Роль «лесного братства», приютившего героиню, в сказках «классического», т.е. несмешанного типа, на этом заканчивается: девицу в гробу беспрепятственно похищает новый персонаж («принц», «барин», «купеческий сын»), движимый иногда прагматическими (забрать себе ценности[110]), но – чаще – романтическими намерениями.

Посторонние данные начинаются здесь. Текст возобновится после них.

Lemma pending_pre m s0 s rs es : list_ready s0 → pending m (started s0) s rs → Forall (λ r, word_ok pop r.1) rs → few rs →
  (length es ≤ length rs)%nat → (∀ a, changes es a → changes (assign_of <$> rs) a) → redo_pre D s es.
Proof using Hpop.
  intros [_ _ _ _ Hl Hn] [(q & l & Hc) _ _ Hu _ _] Hw Hf Hlen Hch. destruct Hpop as (Ho & Hz & Hd).
  assert (Forall (λ e, word_ok pop (ve_ptr e)) es) as He.
  { apply Forall_forall. intros e Hin. destruct (Hch (ve_ptr e)) as (e' & (r & -> & Hr)%list_elem_of_fmap & E); [by exists e|]. rewrite <-E. by apply (proj1 (Forall_forall _ _) Hw). }
  split; rewrite ?Hc; cbn; [lia|by rewrite Hc in Hu|unfold pool_end in *; lia| | |].
  - pose proof (roundup_bounds (16 * Z.of_nat (length es) + 8) 64 ltac:(lia)). unfold few in Hf. unfold roundup in *. lia.
  - eapply Forall_impl; [exact He|]. intros e []. done.
  - eapply Forall_impl; [exact He|]. intros e [_ H _]. right. lia.
Qed.
(** What is left of the outermost transaction after it has been aborted. *)
Record aborted (errnum : Z) s s' : Prop := {
  ab_stage : tx_stage (ts_tx s') = TX_STAGE_ONABORT;
  ab_errnum : tx_last_errnum (ts_tx s') = errnum;
  ab_lane : tx_lane (ts_tx s') = None;
  ab_ranges : ranges_of s' = None;
  ab_actions : tx_actions (ts_tx s') = [];
  ab_pop : tx_pop (ts_tx s') = tx_pop (ts_tx s);
  ab_locks : tx_locks (ts_tx s') = tx_locks (ts_tx s);
  ab_entries : tx_entries (ts_tx s') = tx_entries (ts_tx s);
  ab_callback : tx_stage_callback (ts_tx s') = tx_stage_callback (ts_tx s);
  ab_held : ts_held s' = ts_held s;
  ab_release : lk_locks (hs_shared (ts_hold s')) = updZ (lk_locks (hs_shared (ts_hold s))) i 0;
  ab_log : undo_log (mem_of s') u cap [];
  ab_mem a : ¬ in_undo_log u cap a → rd (mem_of s') a = if decide (in_locks (tx_locks (ts_tx s)) a) then rd (mem_of s) a else rd m0 a
}.

Lemma obj_tx_abort_run s snaps env errnum : tx_stage (ts_tx s) = TX_STAGE_WORK → has_tree s → tx_snaps s snaps →
  Forall (outside_locks (tx_locks (ts_tx s))) snaps → tx_entries (ts_tx s) = [env] → tx_stage_callback (ts_tx s) = None → holds_lane (ts_hold s) → errnum ≠ 0 →
  ∃ s', abort_with errnum s = (abort_result env errnum, s') ∧ aborted errnum s s'.
Proof using OpsSpec0 Hmalloc Hfuel.
  intros Hst Ht Hs Ho He Hcb Hh Hn0. pose proof Hs as [l Hl]. pose proof (tl_lane _ _ _ _ _ _ _ Hl) as [Hi _]%lane_of_lookup.
  unfold obj_tx_abort, assert_stage_work. erewrite bind_ok by (erewrite bind_ok by reflexivity; cbn [compose]; by rewrite Hst).
  erewrite bind_ok by reflexivity. cbn [compose]. rewrite Hi, (proj2 (Z.eqb_neq _ _)) by done. erewrite bind_ok by reflexivity. erewrite bind_ok by reflexivity. cbn [compose].
  set (s1 := TxState (set_stage TX_STAGE_ONABORT (ts_tx s)) (ts_hold s) (ts_palloc s) (ts_held s) (ts_malloc s)). change (tx_entries (ts_tx s1)) with (tx_entries (ts_tx s)). rewrite He.
  destruct (tx_abort_run s1 snaps) as (s2 & E2 & Hr & Ha & Hf & Hlog & Hm); [done|by exists l; destruct Hl|done|].
  destruct (release_lane_run s2) as (h & E3 & Hk).
  { destruct Hf as [_ _ _ _ _ _ _ F1 F2 _]. unfold holds_lane. by rewrite F1, F2. }
  erewrite bind_ok by (erewrite bind_ok by exact E2; exact E3). destruct Hf as [F1 F2 F3 F4 F5 F6 F7 F8 F9 F10].
  erewrite bind_ok by reflexivity. unfold obj_tx_callback. erewrite bind_ok.
  2: { erewrite bind_ok by reflexivity. cbn [compose ts_tx set_lane set_errnum tx_stage_callback]. rewrite F7. cbn. rewrite Hcb. reflexivity. }
  unfold abort_result. eexists. split; [by destruct env|]. split; cbn in *; try done; try congruence.
Qed.
End program.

В первом случае персонаж сам случайно оживляет героиню, раздевая тело, однако в конечном счете он не получает ее; так происходит в сказке «Нелюбимая дочь», а сказку «О мертвой царевне» из сборника «Сказки Заонежья»[111] запутавшийся сказитель закончил словами «дальше не знаю врать». В более распространенном и более соответствующем общему стремлению сказочного повествования довести рассказ до счастливого финала «романтическом варианте» нашедший гроб «принц» или «купеческий сын» привозит его к себе и втайне держит в своей «спальне»[112].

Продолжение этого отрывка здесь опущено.